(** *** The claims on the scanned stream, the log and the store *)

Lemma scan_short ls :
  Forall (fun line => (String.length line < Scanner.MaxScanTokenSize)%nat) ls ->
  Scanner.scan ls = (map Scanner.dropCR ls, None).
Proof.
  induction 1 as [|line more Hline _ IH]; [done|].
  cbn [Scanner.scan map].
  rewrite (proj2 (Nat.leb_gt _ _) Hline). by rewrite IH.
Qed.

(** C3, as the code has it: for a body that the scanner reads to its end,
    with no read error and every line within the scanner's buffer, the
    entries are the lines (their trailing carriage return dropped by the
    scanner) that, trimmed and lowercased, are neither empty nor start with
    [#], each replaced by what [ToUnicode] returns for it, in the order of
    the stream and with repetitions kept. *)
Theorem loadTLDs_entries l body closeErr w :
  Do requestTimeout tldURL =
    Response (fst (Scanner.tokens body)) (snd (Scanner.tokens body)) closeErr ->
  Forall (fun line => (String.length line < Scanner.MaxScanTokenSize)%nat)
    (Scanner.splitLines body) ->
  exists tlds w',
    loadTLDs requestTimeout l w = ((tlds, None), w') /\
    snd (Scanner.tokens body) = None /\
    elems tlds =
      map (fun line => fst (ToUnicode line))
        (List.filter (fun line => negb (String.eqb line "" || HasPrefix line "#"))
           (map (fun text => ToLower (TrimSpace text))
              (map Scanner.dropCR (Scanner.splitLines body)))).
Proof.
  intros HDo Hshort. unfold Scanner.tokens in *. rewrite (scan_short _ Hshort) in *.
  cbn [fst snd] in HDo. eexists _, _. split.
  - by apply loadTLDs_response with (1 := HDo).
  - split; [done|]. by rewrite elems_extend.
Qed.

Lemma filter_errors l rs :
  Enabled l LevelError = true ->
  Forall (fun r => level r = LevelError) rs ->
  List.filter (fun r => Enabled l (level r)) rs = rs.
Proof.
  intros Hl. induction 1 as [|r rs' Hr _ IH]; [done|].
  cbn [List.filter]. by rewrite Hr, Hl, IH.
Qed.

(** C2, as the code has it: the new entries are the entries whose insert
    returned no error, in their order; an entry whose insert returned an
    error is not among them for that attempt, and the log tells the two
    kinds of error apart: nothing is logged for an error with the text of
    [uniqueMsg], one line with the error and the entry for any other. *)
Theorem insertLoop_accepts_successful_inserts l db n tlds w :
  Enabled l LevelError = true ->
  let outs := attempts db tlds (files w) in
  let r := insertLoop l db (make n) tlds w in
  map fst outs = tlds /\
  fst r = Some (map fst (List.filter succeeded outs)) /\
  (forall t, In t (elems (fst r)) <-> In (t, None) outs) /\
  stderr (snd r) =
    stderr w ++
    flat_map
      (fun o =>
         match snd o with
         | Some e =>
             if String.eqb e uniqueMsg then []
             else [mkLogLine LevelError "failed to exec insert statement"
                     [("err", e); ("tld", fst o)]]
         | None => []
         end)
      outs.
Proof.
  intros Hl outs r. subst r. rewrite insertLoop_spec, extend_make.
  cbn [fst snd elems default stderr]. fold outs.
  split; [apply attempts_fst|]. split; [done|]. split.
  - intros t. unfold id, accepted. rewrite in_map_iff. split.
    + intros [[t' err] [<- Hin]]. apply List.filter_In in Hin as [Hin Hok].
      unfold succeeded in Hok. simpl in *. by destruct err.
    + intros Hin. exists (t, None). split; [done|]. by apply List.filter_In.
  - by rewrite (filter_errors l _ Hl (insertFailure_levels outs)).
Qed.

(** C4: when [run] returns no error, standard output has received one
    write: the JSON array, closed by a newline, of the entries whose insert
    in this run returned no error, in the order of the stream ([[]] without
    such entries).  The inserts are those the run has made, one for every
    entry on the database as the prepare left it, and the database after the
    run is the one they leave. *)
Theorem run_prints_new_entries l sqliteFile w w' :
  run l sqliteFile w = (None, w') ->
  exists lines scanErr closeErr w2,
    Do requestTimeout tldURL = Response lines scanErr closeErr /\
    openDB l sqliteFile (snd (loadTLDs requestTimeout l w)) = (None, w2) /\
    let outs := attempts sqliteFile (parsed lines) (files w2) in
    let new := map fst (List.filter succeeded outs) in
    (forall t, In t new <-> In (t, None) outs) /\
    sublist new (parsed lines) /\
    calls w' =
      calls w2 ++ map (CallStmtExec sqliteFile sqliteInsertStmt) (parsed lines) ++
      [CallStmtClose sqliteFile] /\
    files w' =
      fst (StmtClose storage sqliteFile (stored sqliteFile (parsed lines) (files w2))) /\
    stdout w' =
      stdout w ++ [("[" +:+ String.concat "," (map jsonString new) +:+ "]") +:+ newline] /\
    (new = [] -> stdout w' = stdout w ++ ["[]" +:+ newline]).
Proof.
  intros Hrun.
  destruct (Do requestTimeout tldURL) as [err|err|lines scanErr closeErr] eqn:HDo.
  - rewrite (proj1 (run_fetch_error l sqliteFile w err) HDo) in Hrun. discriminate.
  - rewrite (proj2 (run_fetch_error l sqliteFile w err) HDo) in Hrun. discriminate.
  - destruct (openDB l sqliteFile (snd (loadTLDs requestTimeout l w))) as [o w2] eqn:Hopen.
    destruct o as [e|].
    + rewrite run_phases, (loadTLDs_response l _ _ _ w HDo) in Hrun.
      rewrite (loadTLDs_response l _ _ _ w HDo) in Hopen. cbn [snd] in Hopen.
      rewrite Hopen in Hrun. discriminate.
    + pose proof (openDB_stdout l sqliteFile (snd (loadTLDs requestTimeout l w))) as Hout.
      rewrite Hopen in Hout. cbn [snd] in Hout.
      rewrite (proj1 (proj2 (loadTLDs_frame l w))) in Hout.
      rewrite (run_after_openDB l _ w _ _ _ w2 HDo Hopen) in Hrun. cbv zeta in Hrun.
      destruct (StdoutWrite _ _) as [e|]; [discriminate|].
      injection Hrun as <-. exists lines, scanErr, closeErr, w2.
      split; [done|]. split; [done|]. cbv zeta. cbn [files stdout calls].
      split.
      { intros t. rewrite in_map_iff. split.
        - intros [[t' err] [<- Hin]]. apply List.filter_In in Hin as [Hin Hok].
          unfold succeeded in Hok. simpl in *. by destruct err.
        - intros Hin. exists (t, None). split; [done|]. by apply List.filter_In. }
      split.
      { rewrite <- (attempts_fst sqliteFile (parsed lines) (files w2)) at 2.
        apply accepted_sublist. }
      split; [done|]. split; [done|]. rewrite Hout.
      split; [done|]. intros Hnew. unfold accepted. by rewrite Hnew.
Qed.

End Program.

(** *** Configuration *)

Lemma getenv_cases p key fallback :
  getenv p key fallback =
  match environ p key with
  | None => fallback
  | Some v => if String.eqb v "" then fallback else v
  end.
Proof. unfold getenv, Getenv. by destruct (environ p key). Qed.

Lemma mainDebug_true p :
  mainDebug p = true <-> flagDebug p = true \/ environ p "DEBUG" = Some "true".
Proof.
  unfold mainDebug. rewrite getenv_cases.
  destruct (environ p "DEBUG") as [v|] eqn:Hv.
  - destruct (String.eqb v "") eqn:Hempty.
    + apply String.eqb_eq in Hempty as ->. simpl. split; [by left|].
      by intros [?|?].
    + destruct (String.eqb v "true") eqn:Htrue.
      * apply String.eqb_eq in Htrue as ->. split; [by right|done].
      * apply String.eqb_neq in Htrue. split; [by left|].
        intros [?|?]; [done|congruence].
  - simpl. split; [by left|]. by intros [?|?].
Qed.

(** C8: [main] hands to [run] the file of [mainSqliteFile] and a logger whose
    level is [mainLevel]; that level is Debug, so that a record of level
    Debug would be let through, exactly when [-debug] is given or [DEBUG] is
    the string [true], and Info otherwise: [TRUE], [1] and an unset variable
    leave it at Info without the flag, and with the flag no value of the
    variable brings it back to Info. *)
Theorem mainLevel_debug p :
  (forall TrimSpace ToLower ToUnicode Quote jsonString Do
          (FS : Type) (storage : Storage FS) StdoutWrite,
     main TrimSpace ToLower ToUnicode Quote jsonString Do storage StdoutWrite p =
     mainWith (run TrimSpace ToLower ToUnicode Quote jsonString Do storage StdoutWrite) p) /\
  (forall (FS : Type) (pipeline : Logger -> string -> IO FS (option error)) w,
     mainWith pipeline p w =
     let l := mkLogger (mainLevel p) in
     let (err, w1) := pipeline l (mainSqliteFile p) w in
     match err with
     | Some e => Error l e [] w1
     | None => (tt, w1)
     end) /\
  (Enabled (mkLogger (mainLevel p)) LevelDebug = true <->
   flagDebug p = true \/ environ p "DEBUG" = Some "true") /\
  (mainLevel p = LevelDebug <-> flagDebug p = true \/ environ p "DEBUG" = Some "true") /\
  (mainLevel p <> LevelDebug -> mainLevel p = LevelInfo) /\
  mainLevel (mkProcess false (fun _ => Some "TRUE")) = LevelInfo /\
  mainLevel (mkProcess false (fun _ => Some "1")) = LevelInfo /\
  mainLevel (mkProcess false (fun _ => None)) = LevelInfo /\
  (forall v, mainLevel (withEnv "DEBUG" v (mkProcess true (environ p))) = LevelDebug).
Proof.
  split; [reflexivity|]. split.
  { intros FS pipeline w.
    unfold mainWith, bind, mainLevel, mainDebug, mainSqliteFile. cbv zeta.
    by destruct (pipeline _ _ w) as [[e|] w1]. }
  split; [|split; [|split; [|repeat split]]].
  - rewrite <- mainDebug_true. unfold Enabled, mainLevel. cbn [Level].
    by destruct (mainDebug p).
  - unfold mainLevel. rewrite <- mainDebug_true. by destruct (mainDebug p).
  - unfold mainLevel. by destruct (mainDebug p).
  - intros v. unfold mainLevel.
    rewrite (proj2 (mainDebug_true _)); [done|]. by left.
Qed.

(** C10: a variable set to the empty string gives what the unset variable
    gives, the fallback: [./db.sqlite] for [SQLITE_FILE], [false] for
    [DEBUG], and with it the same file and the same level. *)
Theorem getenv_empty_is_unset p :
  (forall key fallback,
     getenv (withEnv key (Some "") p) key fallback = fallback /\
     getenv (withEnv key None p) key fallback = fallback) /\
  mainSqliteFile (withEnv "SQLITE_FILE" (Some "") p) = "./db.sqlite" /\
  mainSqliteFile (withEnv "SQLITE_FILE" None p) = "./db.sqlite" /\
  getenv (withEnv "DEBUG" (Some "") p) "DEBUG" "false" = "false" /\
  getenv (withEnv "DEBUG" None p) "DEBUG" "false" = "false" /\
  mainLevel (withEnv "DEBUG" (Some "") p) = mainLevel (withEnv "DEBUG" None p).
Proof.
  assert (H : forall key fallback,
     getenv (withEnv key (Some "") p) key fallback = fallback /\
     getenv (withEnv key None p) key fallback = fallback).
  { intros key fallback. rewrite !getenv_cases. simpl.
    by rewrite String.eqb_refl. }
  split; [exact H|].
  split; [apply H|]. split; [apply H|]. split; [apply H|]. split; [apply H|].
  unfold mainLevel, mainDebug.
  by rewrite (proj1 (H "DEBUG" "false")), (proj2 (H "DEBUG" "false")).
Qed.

**YOUR INSTRUCTIONS**
Please give back only the lines between the first line of the entries and the line with "with no read", both ends included, word for word.

**COMPLETED TASK**
(** *** The claims on the scanned stream, the log and the store *)

Lemma scan_short ls :
  Forall (fun line => (String.length line < Scanner.MaxScanTokenSize)%nat) ls ->
  Scanner.scan ls = (map Scanner.dropCR ls, None).
Proof.
  induction 1 as [|line more Hline _ IH]; [done|].
  cbn [Scanner.scan map].
  rewrite (proj2 (Nat.leb_gt _ _) Hline). by rewrite IH.
Qed.

(** C3, as the code has it: for a body that the scanner reads to its end,
    with no read error and every line within the scanner's buffer, the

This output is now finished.